Foi então que levei um choque e percebi o abismo que ainda separa brancos e negros neste país. Mas depois de um tempo fiquei pensando: eu preciso mesmo ser preto para sentir uma dor avassaladora quando leio que um garotinho de pele escura que brincava na frente de casa foi morto por policiais que chegaram numa favela atirando a esmo? Não, não preciso. Esse fato doeu em mim por dias, e ainda hoje sinto um aperto no coração quando lembro dele. Assim como lembro, com um pesar que não cessa, de bebês bósnios partidos ao meio pela insânia sérvia a serviço de Milosevic, 15 anos atrás. Ou quando leio sobre toda aquela gente morta nos campos de concentração pela insânia alemã a serviço de Hitler, quando nem era nascido. Não, não preciso ser preto, ou bósnio, ou judeu, para sentir na carne o mal que o homem faz a si mesmo e a outras espécies vivas. Nenhuma raça tem exclusividade da dor, até porque – ao menos para mim – formamos uma única raça, essa que há alguns milhares de anos perambula de forma errática pelos quatro cantos do mundo, produzindo destruição, mas também beleza.
6 comentários:
Cê nos deve um outro comentário: o que não acabou em abraços...

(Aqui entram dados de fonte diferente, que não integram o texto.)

(** [calculate_eclipse_sensitivity()], with [datetime.now()] read from the
    clock. *)
Definition calculate_eclipse_sensitivity (clock : WallClock)
    (eph : Ephemeris) (ctx : NatalContext) : result (list EclipseHit) :=
  s <- longitude_of sun (natal_planets ctx) ;;
  m <- longitude_of moon (natal_planets ctx) ;;
  let check_points :=
    [(point_sun, s); (point_moon, m);
     (point_asc, asc ctx); (point_mc, mc ctx)] in
  _ <- longitude_of north_node (natal_planets ctx) ;;
  let current_date := now clock in
  Ok (flat_map (fun days : Z =>
        let check_date := (current_date + inject_Z days)%Q in
        let jd := Qfloor check_date in
        let sun_pos := sun_longitude eph jd in
        let node_pos := node_longitude eph jd in
        if Py.ltb (Qabs (sun_pos - node_pos)) 18 then
          flat_map (fun cp : CheckPoint * Q =>
            let d := Qabs (sun_pos - snd cp) in
            if Py.ltb d 5
            then [{| eclipse_date := check_date; eclipse_degree := sun_pos;
                     natal_point := fst cp; natal_degree := snd cp;
                     eclipse_orb := d |}]
            else [])
            check_points
        else [])
        eclipse_offsets).
(** * VoxelRenderResources: the shader build of a voxel primitive

    A shallow embedding of
    [packages/engine/Source/Scene/VoxelRenderResources.js] (Cesium 1.110.1)
    and the properties of the shader program it assembles: which defines,
    uniforms and source fragments reach the fragment stage, in which order,
    and how the intersection slots are numbered. *)

From stdpp Require Import gmap strings list pretty.

Local Open Scope Z_scope.

(** ** JavaScript values and outcomes *)

(** The values the constructor hands to [addDefine]: [undefined], booleans,
    numbers and strings. *)
Inductive JsValue :=
| JsUndefined
| JsBoolean (b : bool)
| JsNumber (n : Z)
| JsString (s : string).

#[global] Instance JsValue_eq_dec : EqDecision JsValue.
Proof. solve_decision. Defined.

(** What a call ends with: it returns, or a JavaScript error is thrown. *)
Inductive JsError :=
| TypeError (message : string).

Inductive outcome (A : Type) :=
| Returns (a : A)
| Throws (e : JsError).
Arguments Returns {A} a.
Arguments Throws {A} e.

Definition returned {A} (o : outcome A) : bool :=
  match o with Returns _ => true | Throws _ => false end.

(** A function object, known by its reference: the accessors of a uniform map
    are compared by identity. *)
Inductive Accessor :=
| FunctionRef (ref : nat).

#[global] Instance Accessor_eq_dec : EqDecision Accessor.
Proof. solve_decision. Defined.

(** ** Collaborators that the constructor imports *)

(** Modelled from the spec: [defined] (Core/defined.js is not among the
    sources). It tells the absent marker from a value that is present; the
    source relies on it as "if value is undefined, don't define it". *)
Definition defined (value : JsValue) : bool :=
  match value with JsUndefined => false | _ => true end.

(** Modelled from the spec: [combine] (Core/combine.js is not among the
    sources) merges two uniform maps, each a "mapping from uniform name to
    a zero-argument accessor function", into one map that binds every name
    either of them binds. "Which side wins on key collision" is what the
    spec's design notes leave open; the helper keeps the value of its first
    argument, so a name that [object1] binds keeps the accessor it has
    there. (stdpp's union keeps the left operand's entry.) *)
Definition combine (object1 object2 : gmap string Accessor) : gmap string Accessor :=
  object1 ∪ object2.

Module Cartesian3.
(** Modelled from the spec: [Cartesian3] (Core/Cartesian3.js is not among
    the sources), the padding vectors: three components, the null vector
    [ZERO], and [equals], which compares componentwise. *)
Record t := { x : Z; y : Z; z : Z }.

Definition ZERO : t := {| x := 0; y := 0; z := 0 |}.

Definition equals (left right : t) : bool :=
  (x left =? x right) && (y left =? y right) && (z left =? z right).
End Cartesian3.

Module ShaderDestination.
(** Modelled from the spec: [ShaderDestination]
    (Renderer/ShaderDestination.js is not among the sources); "defines and
    uniforms are stage-scoped (vertex vs fragment)". *)
Inductive t := VERTEX | FRAGMENT | BOTH.

Definition includesVertexShader (destination : t) : bool :=
  match destination with VERTEX | BOTH => true | FRAGMENT => false end.

Definition includesFragmentShader (destination : t) : bool :=
  match destination with FRAGMENT | BOTH => true | VERTEX => false end.
End ShaderDestination.

(** The shader sources imported from ../Shaders/Voxels/: texts produced from
    the GLSL files when the library is built. The constructor only passes
    them on, so they are parameters of the development. *)
Class VoxelShaders := {
  VoxelFS : string;
  VoxelVS : string;
  IntersectionUtils : string;
  IntersectDepth : string;
  IntersectClippingPlanes : string;
  IntersectBox : string;
  IntersectCylinder : string;
  IntersectEllipsoid : string;
  Intersection : string;
  convertUvToBox : string;
  convertUvToCylinder : string;
  convertUvToEllipsoid : string;
  Octree : string;
  Megatexture : string;
}.

(** ** The shader builder *)

(** Modelled from the spec: [ShaderBuilder] (Renderer/ShaderBuilder.js is
    not among the sources). "Two independent accumulators (vertex,
    fragment), each holding" the uniform declarations, the defines (a name
    with an optional value: "absent value ⇒ define with no replacement
    text; present value ⇒ textual substitution") and "an ordered sequence
    of source-text fragments"; "insertion order of defines and fragments
    is semantically significant and must be preserved exactly as
    produced". Every call is recorded in the accumulator of the stage it is
    addressed to, in call order; what the builder makes of a name that is
    declared twice is not part of this record. *)
Record StageAccumulator := {
  uniforms : list (string * string);
  defines : list (string * option JsValue);
  lines : list string;
}.

Record ShaderBuilder := {
  vertex : StageAccumulator;
  fragment : StageAccumulator;
}.

Definition emptyStage : StageAccumulator :=
  {| uniforms := []; defines := []; lines := [] |}.

(** [new ShaderBuilder()] *)
Definition newShaderBuilder : ShaderBuilder :=
  {| vertex := emptyStage; fragment := emptyStage |}.

(** The value a define is recorded with: [undefined] is the absent value. *)
Definition defineValue (value : JsValue) : option JsValue :=
  if defined value then Some value else None.

Definition pushUniform (type identifier : string) (stage : StageAccumulator)
  : StageAccumulator :=
  {| uniforms := uniforms stage ++ [(type, identifier)];
     defines := defines stage;
     lines := lines stage |}.

Definition pushDefine (identifier : string) (value : JsValue)
  (stage : StageAccumulator) : StageAccumulator :=
  {| uniforms := uniforms stage;
     defines := defines stage ++ [(identifier, defineValue value)];
     lines := lines stage |}.

Definition pushLines (texts : list string) (stage : StageAccumulator)
  : StageAccumulator :=
  {| uniforms := uniforms stage;
     defines := defines stage;
     lines := lines stage ++ texts |}.

Definition onStages (destination : ShaderDestination.t)
  (f : StageAccumulator → StageAccumulator) (builder : ShaderBuilder)
  : ShaderBuilder :=
  {| vertex :=
       if ShaderDestination.includesVertexShader destination
       then f (vertex builder) else vertex builder;
     fragment :=
       if ShaderDestination.includesFragmentShader destination
       then f (fragment builder) else fragment builder |}.

(** ** The build monad: the builder is threaded through the calls, and a
    call may throw *)

Definition Build (A : Type) : Type := ShaderBuilder → outcome (A * ShaderBuilder).

Definition ret {A} (a : A) : Build A := λ builder, Returns (a, builder).

Definition bind {A B} (m : Build A) (k : A → Build B) : Build B :=
  λ builder,
    match m builder with
    | Returns (a, builder') => k a builder'
    | Throws e => Throws e
    end.

Declare Scope build_scope.
Delimit Scope build_scope with build.
Notation "'let*' x ':=' m 'in' k" := (bind m (λ x, k))
  (at level 10, x name, m at level 100, k at level 200) : build_scope.
Notation "m ;; k" := (bind m (λ _, k))
  (at level 100, k at level 200, right associativity) : build_scope.
Local Open Scope build_scope.

Definition throw {A} (e : JsError) : Build A := λ _, Throws e.

(** A method of the builder that returns nothing. *)
Definition update (f : ShaderBuilder → ShaderBuilder) : Build unit :=
  λ builder, Returns (tt, f builder).

(** [if (condition) { body }] *)
Definition when (condition : bool) (body : Build unit) : Build unit :=
  if condition then body else ret tt.

(** [for (const key in object) if (object.hasOwnProperty(key)) { body }]:
    the own properties of [object], in the order the loop visits them. *)
Fixpoint forIn {A} (object : list (string * A)) (body : string → A → Build unit)
  : Build unit :=
  match object with
  | [] => ret tt
  | (key, value) :: rest => body key value ;; forIn rest body
  end.

(** Reading a property of [object]: a [TypeError] when it is [undefined]. *)
Definition deref {A} (object : option A) : Build A :=
  match object with
  | Some o => ret o
  | None => throw (TypeError "Cannot read properties of undefined")
  end.

Definition addUniform (type identifier : string)
  (destination : ShaderDestination.t) : Build unit :=
  update (onStages destination (pushUniform type identifier)).

Definition addDefine (identifier : string) (value : JsValue)
  (destination : ShaderDestination.t) : Build unit :=
  update (onStages destination (pushDefine identifier value)).

Definition addVertexLines (texts : list string) : Build unit :=
  update (onStages ShaderDestination.VERTEX (pushLines texts)).

Definition addFragmentLines (texts : list string) : Build unit :=
  update (onStages ShaderDestination.FRAGMENT (pushLines texts)).

(** ** The primitive and its collaborators, as the constructor reads them *)

Module Uniform.
Record t := { type : string }.
End Uniform.

Module CustomShader.
(** [uniforms] lists the declared uniforms in the order [for .. in] visits
    them; [uniformMap] binds uniform names to accessors. *)
Record t := {
  fragmentShaderText : string;
  uniforms : list (string * Uniform.t);
  uniformMap : gmap string Accessor;
}.
End CustomShader.

Module ClippingPlaneCollection.
Record t := {
  enabled : bool;
  length : Z;
  unionClippingRegions : bool;
}.
End ClippingPlaneCollection.

Module VoxelProvider.
Record t := { shape : string }.
End VoxelProvider.

Module VoxelShape.
(** [shaderDefines] lists the own properties of the define mapping in the
    order [for .. in] visits them. *)
Record t := {
  shaderDefines : list (string * JsValue);
  shaderMaximumIntersectionsLength : Z;
}.
End VoxelShape.

Module VoxelTraversal.
Record t := { _sampleCount : Z }.
End VoxelTraversal.

Module VoxelPrimitive.
Record t := {
  _customShader : CustomShader.t;
  _uniformMap : gmap string Accessor;
  _clippingPlanes : option ClippingPlaneCollection.t;
  _depthTest : bool;
  _provider : VoxelProvider.t;
  _shape : VoxelShape.t;
  paddingBefore : Cartesian3.t;
  paddingAfter : Cartesian3.t;
  _useLogDepth : bool;
  _jitter : bool;
  _nearestSampling : bool;
  _traversal : VoxelTraversal.t;
}.

(** [primitive._uniformMap = uniformMap] *)
Definition set_uniformMap (uniformMap : gmap string Accessor) (primitive : t) : t :=
  {| _customShader := _customShader primitive;
     _uniformMap := uniformMap;
     _clippingPlanes := _clippingPlanes primitive;
     _depthTest := _depthTest primitive;
     _provider := _provider primitive;
     _shape := _shape primitive;
     paddingBefore := paddingBefore primitive;
     paddingAfter := paddingAfter primitive;
     _useLogDepth := _useLogDepth primitive;
     _jitter := _jitter primitive;
     _nearestSampling := _nearestSampling primitive;
     _traversal := _traversal primitive |}.
End VoxelPrimitive.

(** The object the constructor fills in ([this]). *)
Module RenderResources.
Record t := {
  shaderBuilder : ShaderBuilder;
  uniformMap : gmap string Accessor;
  clippingPlanes : option ClippingPlaneCollection.t;
  clippingPlanesLength : Z;
}.
End RenderResources.

(** ** The constructor *)

Section Constructor.
Context `{VoxelShaders}.

Import ShaderDestination.

(** Lines 48-65: one uniform per declared custom-shader uniform, then the
    uniform that the generated megatexture code reads from. *)
Definition addCustomShaderUniforms (customShader : CustomShader.t) : Build unit :=
  let customShaderUniforms := CustomShader.uniforms customShader in
  forIn customShaderUniforms (λ uniformName uniform,
    addUniform (Uniform.type uniform) uniformName FRAGMENT) ;;
  addUniform "sampler2D" "u_megatextureTextures[METADATA_COUNT]" FRAGMENT.

(** Lines 75-79: [defined(clippingPlanes) && clippingPlanes.enabled ?
    clippingPlanes.length : 0]; the conjunction reads [enabled] only of a
    collection that is there. *)
Definition getClippingPlanesLength
  (clippingPlanes : option ClippingPlaneCollection.t) : Z :=
  match clippingPlanes with
  | Some planes =>
      if ClippingPlaneCollection.enabled planes
      then ClippingPlaneCollection.length planes
      else 0
  | None => 0
  end.

(** Lines 84-93. *)
Definition addBaseLines (customShader : CustomShader.t) : Build unit :=
  addVertexLines [VoxelVS] ;;
  addFragmentLines [
    CustomShader.fragmentShaderText customShader;
    "#line 0";
    Octree;
    IntersectionUtils;
    Megatexture
  ].

(** Lines 95-114. *)
Definition addClippingPlanes (clippingPlanes : option ClippingPlaneCollection.t)
  (clippingPlanesLength : Z) : Build unit :=
  when (0 <? clippingPlanesLength) (
    addDefine "CLIPPING_PLANES" JsUndefined FRAGMENT ;;
    addDefine "CLIPPING_PLANES_COUNT" (JsNumber clippingPlanesLength) FRAGMENT ;;
    let* planes := deref clippingPlanes in
    when (ClippingPlaneCollection.unionClippingRegions planes) (
      addDefine "CLIPPING_PLANES_UNION" JsUndefined FRAGMENT) ;;
    addFragmentLines [IntersectClippingPlanes]).

(** Lines 115-122. *)
Definition addDepthTest (depthTest : bool) : Build unit :=
  when depthTest (
    addDefine "DEPTH_TEST" JsUndefined FRAGMENT ;;
    addFragmentLines [IntersectDepth]).

(** Lines 124-144: the fragments of the shape, chosen by comparing the
    provider's shape with the three names; the chain has no final [else]. *)
Definition addShapeLines (shapeType : string) : Build unit :=
  if String.eqb shapeType "BOX" then
    addDefine "SHAPE_BOX" JsUndefined FRAGMENT ;;
    addFragmentLines [convertUvToBox; IntersectBox; Intersection]
  else if String.eqb shapeType "CYLINDER" then
    addFragmentLines [IntersectCylinder; Intersection; convertUvToCylinder]
  else if String.eqb shapeType "ELLIPSOID" then
    addFragmentLines [IntersectEllipsoid; Intersection; convertUvToEllipsoid]
  else ret tt.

Não, Socorrinho, esse não me interessa. O bom de conversar com Bel - e com você também - é que a gente discute e diverge, mas aceita a opinião um do outro e não deixa de tomar a saideira.
beijos
Paulinho, nada mais saudável e eficiente que bons argumentos, as vezes é preciso umas provocações pra tocar em assuntos considerados tabus, claro que sei da sua humanidade e respeito, só que com as ultimas estatísticas dizendo que 30 milhões de jovens não chegarão a completar 18 anos e que desses jovens 90% são negros e afro descendentes, é preciso falar e muito sobre o assunto, o racismo é uma doença, e só existe um jeito de tratar uma doença, diagnosticando... haja mesa de bar haja argumentos,luta e respeito, você é o cara! beijos
O importante é que concordamos no essencial, Belzinha. No fato de que vivemos num país genocida, onde a maioria absoluta das vítimas é negra e pobre. Enquanto isso não mudar, vamos precisar de muitas cervejas para tentar encontrar algo próximo a uma solução. Estamos no mesmo barco, isso é o que importa. Você é a cara!
beijão e vamos beber mais.
PSales! Belíssimo texto, fico feliz por ter presenciado essa discussão ao vivo. Para mim, é sempre uma honra dividir essas cervejas com vocês e aprender cada vez mais. Um grupo tão heterogêneo como nosso faz com que essas nossas saídas sejam muito enriquecedoras. É o legado que o velho Correio nos deixou. Grande abraço!
A honra também é minha, Léo. E são essas diferenças da nossa turma - se é que podemos chamar assim esse bando multifacetado de tipos mais ou menos insanos - que evitam o consenso e a unanimidade. Quando você voltar, voltaremos à mesa de bar.